> [ACTIVITY]
Exactly as given, write out the lines from the one containing "(list_elem_of_lookup_2 _ i)." through the end of the listing, with both ends included and nothing else.

THE INPUT Start Marker

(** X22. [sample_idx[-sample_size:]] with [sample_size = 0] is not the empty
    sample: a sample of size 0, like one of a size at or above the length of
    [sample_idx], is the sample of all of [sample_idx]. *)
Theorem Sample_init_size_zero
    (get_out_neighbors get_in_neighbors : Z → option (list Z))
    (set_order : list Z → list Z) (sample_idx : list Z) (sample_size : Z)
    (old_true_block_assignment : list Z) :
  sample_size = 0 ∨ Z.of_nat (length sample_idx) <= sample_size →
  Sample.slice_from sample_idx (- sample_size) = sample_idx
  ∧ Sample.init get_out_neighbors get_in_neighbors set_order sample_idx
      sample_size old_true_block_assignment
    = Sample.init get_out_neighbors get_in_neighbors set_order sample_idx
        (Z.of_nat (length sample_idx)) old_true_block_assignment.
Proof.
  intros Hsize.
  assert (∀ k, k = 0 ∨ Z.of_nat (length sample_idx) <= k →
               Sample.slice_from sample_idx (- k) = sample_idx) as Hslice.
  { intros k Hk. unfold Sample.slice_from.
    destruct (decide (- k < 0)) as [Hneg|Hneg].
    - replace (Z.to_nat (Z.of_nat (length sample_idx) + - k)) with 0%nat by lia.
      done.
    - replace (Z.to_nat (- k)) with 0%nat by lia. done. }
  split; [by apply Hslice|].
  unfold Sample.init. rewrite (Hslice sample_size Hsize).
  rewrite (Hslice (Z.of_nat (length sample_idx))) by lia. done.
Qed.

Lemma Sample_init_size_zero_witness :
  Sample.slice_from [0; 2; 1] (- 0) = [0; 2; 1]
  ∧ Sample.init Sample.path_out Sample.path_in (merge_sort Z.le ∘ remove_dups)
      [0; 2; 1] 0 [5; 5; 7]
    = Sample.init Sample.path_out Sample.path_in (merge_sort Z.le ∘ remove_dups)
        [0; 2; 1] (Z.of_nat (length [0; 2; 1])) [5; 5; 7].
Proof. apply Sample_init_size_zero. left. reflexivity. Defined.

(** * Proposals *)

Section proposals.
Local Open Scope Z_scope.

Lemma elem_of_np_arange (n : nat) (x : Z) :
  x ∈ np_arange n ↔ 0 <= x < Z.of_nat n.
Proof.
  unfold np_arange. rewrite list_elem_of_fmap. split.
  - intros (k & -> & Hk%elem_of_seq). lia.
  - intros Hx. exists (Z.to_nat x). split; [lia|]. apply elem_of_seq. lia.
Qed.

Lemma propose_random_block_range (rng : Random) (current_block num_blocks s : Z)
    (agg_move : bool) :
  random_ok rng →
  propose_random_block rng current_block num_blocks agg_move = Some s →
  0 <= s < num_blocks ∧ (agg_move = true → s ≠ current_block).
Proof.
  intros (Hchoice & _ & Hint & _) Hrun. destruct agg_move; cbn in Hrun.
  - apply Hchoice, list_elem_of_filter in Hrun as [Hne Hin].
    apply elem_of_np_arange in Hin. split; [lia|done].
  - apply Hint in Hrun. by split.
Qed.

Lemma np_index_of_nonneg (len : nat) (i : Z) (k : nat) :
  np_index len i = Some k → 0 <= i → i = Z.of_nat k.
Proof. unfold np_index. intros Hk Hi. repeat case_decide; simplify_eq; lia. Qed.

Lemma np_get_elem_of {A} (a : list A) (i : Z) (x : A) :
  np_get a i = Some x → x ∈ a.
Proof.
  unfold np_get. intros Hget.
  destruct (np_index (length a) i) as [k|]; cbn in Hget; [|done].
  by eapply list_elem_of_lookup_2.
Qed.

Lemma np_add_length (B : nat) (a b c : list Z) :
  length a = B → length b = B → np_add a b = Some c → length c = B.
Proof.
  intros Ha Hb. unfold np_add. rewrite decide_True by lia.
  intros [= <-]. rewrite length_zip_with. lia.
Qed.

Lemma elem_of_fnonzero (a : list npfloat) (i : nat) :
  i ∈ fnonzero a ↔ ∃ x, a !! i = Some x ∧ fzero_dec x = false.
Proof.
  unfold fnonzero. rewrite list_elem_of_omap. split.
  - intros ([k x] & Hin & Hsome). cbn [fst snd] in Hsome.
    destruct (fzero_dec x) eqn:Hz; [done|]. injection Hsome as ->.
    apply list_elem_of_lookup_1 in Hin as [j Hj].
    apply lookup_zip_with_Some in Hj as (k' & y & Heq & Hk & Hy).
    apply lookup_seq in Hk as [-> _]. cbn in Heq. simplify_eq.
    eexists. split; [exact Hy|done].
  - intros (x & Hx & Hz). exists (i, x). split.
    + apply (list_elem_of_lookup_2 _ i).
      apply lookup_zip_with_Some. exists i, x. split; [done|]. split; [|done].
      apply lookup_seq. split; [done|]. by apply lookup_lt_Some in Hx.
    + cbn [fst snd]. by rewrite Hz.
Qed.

THE INPUT End Marker

> [ANSWER SPACE]
    + apply (list_elem_of_lookup_2 _ i).
      apply lookup_zip_with_Some. exists i, x. split; [done|]. split; [|done].
      apply lookup_seq. split; [done|]. by apply lookup_lt_Some in Hx.
    + cbn [fst snd]. by rewrite Hz.
Qed.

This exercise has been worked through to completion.